= Beginning of Section =

(* ===== verification/TxAssemblyTheorems.v ===== *)
(** * Assembled transactions: value, threads, escrow

    The assemblers of [TxAssembly] against the ledger and the validators of
    [OnChainTransfer].  [net] is what the wallet must add to a transaction: the outputs
    less the inputs and the minted assets. *)

From Stdlib Require Import ZArith Lia.
From S2P Require Import Prelude JsMap JsString Hex MerkleTree Datum StateRoot PacketHelpers TreeRebuild EscrowShard EscrowShardTheorems Voucher Redeemers PacketDenom PacketOps ProofMessages MessageValidate ChannelOps ConnectionOps TxAssembly OnChainTransfer.

#[local] Open Scope Z_scope.

(** ** Amounts *)

Definition here (p : Prop) `{Decision p} (n : Z) : Z := if decide p then n else 0.
Arguments here p {_} n.

Lemma amount_nil u : amount [] u = 0.
Proof. done. Qed.
Lemma amount_one k n u : amount [(k, n)] u = here (k = u) n.
Proof. unfold amount, here. cbn. by case_decide. Qed.
Lemma amount_set a k n u : amount (map_set a k n) u = if decide (k = u) then n else amount a u.
Proof. unfold amount. rewrite map_get_set. by case_decide. Qed.
Lemma amount_add a k n u : amount (map_set a k (amount a k + n)) u = amount a u + here (k = u) n.
Proof. rewrite amount_set. unfold here. case_decide; subst; lia. Qed.

Lemma amount_nonzero (a : Assets) u : map_wf a -> amount (List.filter (fun kv => negb (kv.2 =? 0)) a) u = amount a u.
Proof.
  unfold amount, map_wf. induction a as [|[k n] a IH]; [done|]. cbn [map_keys fmap list_fmap]. intros [Hk Hd]%NoDup_cons. cbn.
  destruct (n =? 0) eqn:En; cbn; case_decide; subst.
  - apply Z.eqb_eq in En as ->. rewrite IH by done. assert (map_get a u = None) as -> by by apply map_get_None. done.
  - by apply IH.
  - done.
  - by apply IH.
Qed.

Lemma amount_update a n tok u : map_wf a -> amount (updateTransferModuleAssets a n tok) u = amount a u + here (tok = u) n.
Proof. intros Hw. unfold updateTransferModuleAssets, calculateTransferToken. rewrite amount_nonzero by by apply map_wf_set. apply amount_add. Qed.

Lemma amount_merge_one a k n u : amount (merge a [(k, n)]) u = amount a u + here (k = u) n.
Proof. apply amount_add. Qed.

Lemma amount_key a u : amount a u <> 0 -> u ∈ map_keys a.
Proof. unfold amount. destruct (map_get a u) eqn:E; [|done]. intros _. apply map_get_is_Some. by eexists. Qed.

Lemma match_assets_spec a b : match_assets a b = true <-> forall u, u <> "lovelace" -> amount a u = amount b u.
Proof.
  unfold match_assets. rewrite forallb_forall. split.
  - intros H u Hu. destruct (decide (u ∈ map_keys a ++ map_keys b)) as [Hin|Hout].
    + apply list_elem_of_In, H in Hin. rewrite bool_decide_false in Hin by done. by apply Z.eqb_eq.
    + rewrite not_elem_of_app in Hout. unfold amount.
      assert (map_get a u = None) as -> by (apply map_get_None; tauto).
      by assert (map_get b u = None) as -> by (apply map_get_None; tauto).
  - intros H u _. destruct (decide (u = "lovelace")); [by rewrite bool_decide_true|]. rewrite bool_decide_false by done. apply Z.eqb_eq. by apply H.
Qed.

(** ** What the wallet must add *)

Definition total (f : TxCall -> string -> Z) (tx : TxBuilder) (u : string) : Z := foldr (fun c n => f c u + n) 0 tx.

Definition call_net (c : TxCall) (u : string) : Z :=
  match c with
  | CollectFrom us _ => - foldr (fun x n => amount (assets x) u + n) 0 us
  | MintAssets a _ => - amount a u
  | PayToContract _ _ a | PayToAddress _ a => amount a u
  | _ => 0
  end.
Definition net : TxBuilder -> string -> Z := total call_net.
Definition mint_total : TxBuilder -> string -> Z := total (fun c u => match c with MintAssets a _ => amount a u | _ => 0 end).

Lemma total_app f tx c u : total f (tx ++ [c]) u = total f tx u + f c u.
Proof. unfold total. induction tx; cbn; lia. Qed.

(** What the application part of a packet leaves to the wallet, in units of [u]: the
    escrowed amount, the vouchers burnt beyond those of the spent voucher UTxO; the
    nonce UTxO of a registry rollover is the wallet's own. *)
Definition charge (app : AppPart) (u : string) : Z :=
  match app with
  | BurnApp _ v _ _ _ unit _ n _ _ _ => here (unit = u) n - amount (assets v) u
  | EscrowApp _ _ _ _ _ _ _ _ tok n _ _ _ => here (tok = u) n
  | MintApp _ _ _ _ _ _ _ (Some (TraceRollover _ _ _ nonce _ _ _ _ _ _ _)) => - amount (assets nonce) u
  | _ => 0
  end.

(** The marker tokens of the operation and of the proof are minted without an output. *)
Definition markers (t : PacketTx) (u : string) : Z :=
  here (tx_packetPolicyId t = u) 1 + from_option (fun p => here (p.1 = u) 1) 0 (tx_verifyProof t).

(** A UTxO that holds one token and lovelace. *)
Definition holds_one (a : Assets) (unit : string) : Prop := forall u, u <> "lovelace" -> amount a u = here (unit = u) 1.

Definition app_wf (app : AppPart) : Prop :=
  match app with
  | UnescrowApp e _ _ _ _ _ _ _ _ => map_wf (assets e)
  | EscrowApp _ (Some e) _ _ _ _ _ _ _ _ _ _ _ => map_wf (assets e)
  | MintApp _ _ _ d _ _ _ _ => md_voucherTokenUnit d <> md_voucherReferenceTokenUnit d
  | _ => True
  end.

Section value.
Context `{L : Lucid} `{EV : EscrowEnv} `{DP : Deployment} `{AC : AssemblyConfig}.

Lemma present_text s : present (Some s) = if decide (s = "") then None else Some s.
Proof. by destruct s. Qed.
#[local] Opaque present.

Lemma amount_escrow_delta n tok e unit u : map_wf (from_option assets [] e) ->
  amount (escrow_delta_assets n tok e (Some unit)) u =
    amount (from_option assets [] e) u + here (tok = u) n +
    match e with Some _ => 0 | None => if decide (unit = "") then 0 else here (unit = u) 1 end.
Proof.
  intros Hw. unfold escrow_delta_assets. rewrite present_text.
  destruct e; case_decide; rewrite ?amount_add, amount_update by done; lia.
Qed.

(** The escrow output is left out only when it would hold lovelace alone. *)
Lemma net_escrow_delta addr d n tok e unit tx u : u <> "lovelace" ->
  net (payTransferEscrowDelta addr d n tok e unit tx) u = net tx u + amount (escrow_delta_assets n tok e unit) u.
Proof.
  intros Hu. unfold payTransferEscrowDelta. destruct (_ && _) eqn:E; [|unfold payToContract, net; by rewrite total_app].
  apply andb_true_iff in E as [_ Hk%negb_true_iff]. destruct (Z.eq_dec (amount (escrow_delta_assets n tok e unit) u) 0) as [->|Hne]; [lia|].
  apply amount_key, list_elem_of_In in Hne. exfalso. apply not_true_iff_false in Hk. apply Hk. apply existsb_exists. exists u.
  by rewrite bool_decide_false.
Qed.

Lemma payModuleUtxo_ok k u d tx tx' : payModuleUtxo k u d tx = Ok tx' ->
  exists a, getModuleAddress k = Ok a /\ tx' = tx ++ [PayToContract a (present (match d with Some d => Some d | None => datum u end)) (assets u)].
Proof. unfold payModuleUtxo. intros (a & Ha & [= <-])%bind_ok. by exists a. Qed.

Lemma amount_mint_voucher d n b u : md_voucherTokenUnit d <> md_voucherReferenceTokenUnit d ->
  amount (mintVoucherAssets d n b) u = here (md_voucherTokenUnit d = u) n + (if b : bool then here (md_voucherReferenceTokenUnit d = u) 1 else 0).
Proof.
  intros Hne. unfold mintVoucherAssets. destruct b; [|rewrite amount_one; lia].
  unfold map_of_entries. cbn [fold_left fst snd]. rewrite !amount_set, amount_nil. unfold here. repeat case_decide; subst; try done; lia.
Qed.

(** What the trace-registry update adds to the transaction. *)
Lemma net_trace update tx tx' u : applyTraceRegistryUpdate update tx = Ok tx' ->
  net tx' u = net tx u + match update with Some (TraceRollover _ _ _ nonce _ _ _ _ _ _ _) => - amount (assets nonce) u | _ => 0 end.
Proof.
  unfold applyTraceRegistryUpdate, net. destruct update as [[]|]; [| | |intros [= <-]; lia].
  1: intros [= <-]; unfold readFrom; rewrite total_app; cbn; lia.
  all: destruct (present traceRegistryAddress); [|done]; destruct rs_spendTraceRegistry; [|done]; intros [= <-];
    unfold payToContract, mintAssets, collectPlain, collectFrom, readFrom; rewrite !total_app; cbn; lia.
Qed.

Ltac unfold_calls :=
  unfold net, collect_packet_host, collect_channel, read_connection, pay_packet_host, pay_channel, mint_operation, mint_proof,
    collect_host, pay_host, readFrom, collectFrom, collectPlain, mintAssets, payToContract, payToAddress, newTxBuilder in *;
  rewrite ?total_app; cbn [call_net foldr total fst snd]; rewrite ?amount_one.

(** Turns [assemble = Ok tx] into the list of calls. *)
Ltac inv_assembly H :=
  repeat match type of H with
  | mbind _ _ = Ok _ => let a := fresh "a" in let Ha := fresh "Ha" in apply bind_ok in H as (a & Ha & H)
  | payModuleUtxo _ _ _ _ = Ok _ => let Ha := fresh "Ha" in apply payModuleUtxo_ok in H as (? & Ha & ->)
  | Ok _ = Ok _ => apply Ok_inj in H; subst
  end.

Lemma net_escrow_source m e r mr md unit tx tx' u :
  escrow_source m e r mr md (Some unit) tx = Ok tx' ->
  net tx' u = net tx u - match e with Some e => amount (assets e) u | None => here (unit = u) 1 end /\ (e = None -> unit <> "").
Proof.
  unfold escrow_source. destruct e as [e|].
  - intros H. inv_assembly H. split; [unfold_calls; lia|done].
  - rewrite present_text. case_decide as Hne; [done|]. destruct (present mr); [|done]. destruct (present md); [|done].
    intros H. inv_assembly H. split; [unfold_calls; lia|done].
Qed.

Lemma net_unescrow op refs t p e r d unit n tok a tx u : map_wf (assets e) -> u <> "lovelace" ->
  unescrow_tx op refs t p (Some e) r (Some d) (Some unit) n tok a = Ok tx ->
  net tx u = here (host_nft_unit = u) 1 + here (tx_channelTokenUnit t = u) 1 - amount (assets (tx_hostStateUtxo t)) u
             - amount (assets (tx_channelUtxo t)) u - here (tx_packetPolicyId t = u) 1 - here (p.1 = u) 1.
Proof.
  intros Hw Hu H. unfold unescrow_tx, requireTransferEscrowUtxo in H. inv_assembly H. apply Ok_inj in Ha as <-. rewrite net_escrow_delta, amount_escrow_delta by (exact Hu || exact Hw).
  unfold_calls. cbn [from_option]. unfold here. repeat case_decide; lia.
Qed.

Lemma net_mint op t p m r mr d n a tr tx u : md_voucherTokenUnit d <> md_voucherReferenceTokenUnit d ->
  mint_tx op t p m r mr d n a tr = Ok tx ->
  net tx u = here (host_nft_unit = u) 1 + here (tx_channelTokenUnit t = u) 1 - amount (assets (tx_hostStateUtxo t)) u
             - amount (assets (tx_channelUtxo t)) u - here (tx_packetPolicyId t = u) 1 - here (p.1 = u) 1
             + match tr with Some (TraceRollover _ _ _ nonce _ _ _ _ _ _ _) => - amount (assets nonce) u | _ => 0 end.
Proof.
  intros Hne H. unfold mint_tx in H. apply bind_ok in H as (tx1 & H1 & H). apply (net_trace _ _ _ u) in H1.
  apply bind_ok in H as (tok & _ & H). apply bind_ok in H as (tx2 & H2 & H). inv_assembly H2.
  assert (net tx u = net (tx1 ++ []) u + here (host_nft_unit = u) 1 + here (tx_channelTokenUnit t = u) 1
    - amount (assets (tx_hostStateUtxo t)) u - amount (assets (tx_channelUtxo t)) u - here (tx_packetPolicyId t = u) 1 - here (p.1 = u) 1) as ->.
  { destruct (isFirstSeenVoucher tr) eqn:Ef.
    - unfold pay_metadata in H. case_bool_decide; [done|]. inv_assembly H. unfold_calls. rewrite amount_mint_voucher, app_nil_r by done. lia.
    - inv_assembly H. unfold_calls. rewrite amount_mint_voucher, app_nil_r by done. lia. }
  rewrite app_nil_r, H1. unfold_calls. lia.
Qed.

(** C24 (safety): value is conserved.  In every packet transaction the Gateway
    assembles, and for every asset but lovelace, the outputs equal the inputs and the
    minted assets, up to what the wallet is meant to pay (the amount put in escrow, the
    vouchers burnt beyond those of the voucher UTxO it spends) and the operation's marker
    tokens, which go to the wallet.  So vouchers are minted only to the receiver,
    released escrow goes to the receiver, and no module, shard or registry token leaves
    its thread. *)
Theorem value_conserved op t tx u :
  assemble_packet op t = Ok tx -> holds_one (assets (tx_hostStateUtxo t)) host_nft_unit ->
  holds_one (assets (tx_channelUtxo t)) (tx_channelTokenUnit t) -> app_wf (tx_app t) -> u <> "lovelace" ->
  net tx u = charge (tx_app t) u - markers t u.
Proof.
  intros H Hh Hc Hw Hu. specialize (Hh u Hu). specialize (Hc u Hu). unfold assemble_packet in H. unfold markers.
  destruct op, (tx_app t), (tx_verifyProof t) as [p|]; try discriminate H; cbn [charge app_wf from_option] in *;
    try (apply net_unescrow with (u := u) in H; [lia | assumption..]); try (apply net_mint with (u := u) in H; [lia | assumption]).
  all: try (unfold createUnsignedRecvPacketTx, createUnsignedRecvPacketModuleTx, createUnsignedAckPacketModuleTx,
              createUnsignedSendPacketModuleTx, createUnsignedPrunePacketHistoryTx, createUnsignedAckPacketSucceedTx,
              assembleSendPacketBurnTx in H; inv_assembly H; unfold_calls; first [lia | unfold here in *; repeat case_decide; lia]).
  unfold assembleSendPacketEscrowTx in H. case_bool_decide; [done|]. inv_assembly H.
  match goal with E : escrow_source _ _ _ _ _ _ _ = Ok _ |- _ => apply net_escrow_source with (u := u) in E as [Hnet Hn] end.
  rewrite net_escrow_delta, amount_escrow_delta by (exact Hu || (destruct transferEscrowUtxo; [exact Hw|constructor])). rewrite Hnet. unfold_calls.
  destruct transferEscrowUtxo; cbn [from_option]; [lia|]. rewrite amount_nil, decide_False by by apply Hn. lia.
Qed.

End value.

= End of Section =

Prompt:
Would you copy out exactly the lines above that start at the one containing "- amount a u" and end at the one containing "escrowed amount, the", inclusive?

Exercise result:
  | MintAssets a _ => - amount a u
  | PayToContract _ _ a | PayToAddress _ a => amount a u
  | _ => 0
  end.
Definition net : TxBuilder -> string -> Z := total call_net.
Definition mint_total : TxBuilder -> string -> Z := total (fun c u => match c with MintAssets a _ => amount a u | _ => 0 end).

Lemma total_app f tx c u : total f (tx ++ [c]) u = total f tx u + f c u.
Proof. unfold total. induction tx; cbn; lia. Qed.

(** What the application part of a packet leaves to the wallet, in units of [u]: the
    escrowed amount, the vouchers burnt beyond those of the spent voucher UTxO; the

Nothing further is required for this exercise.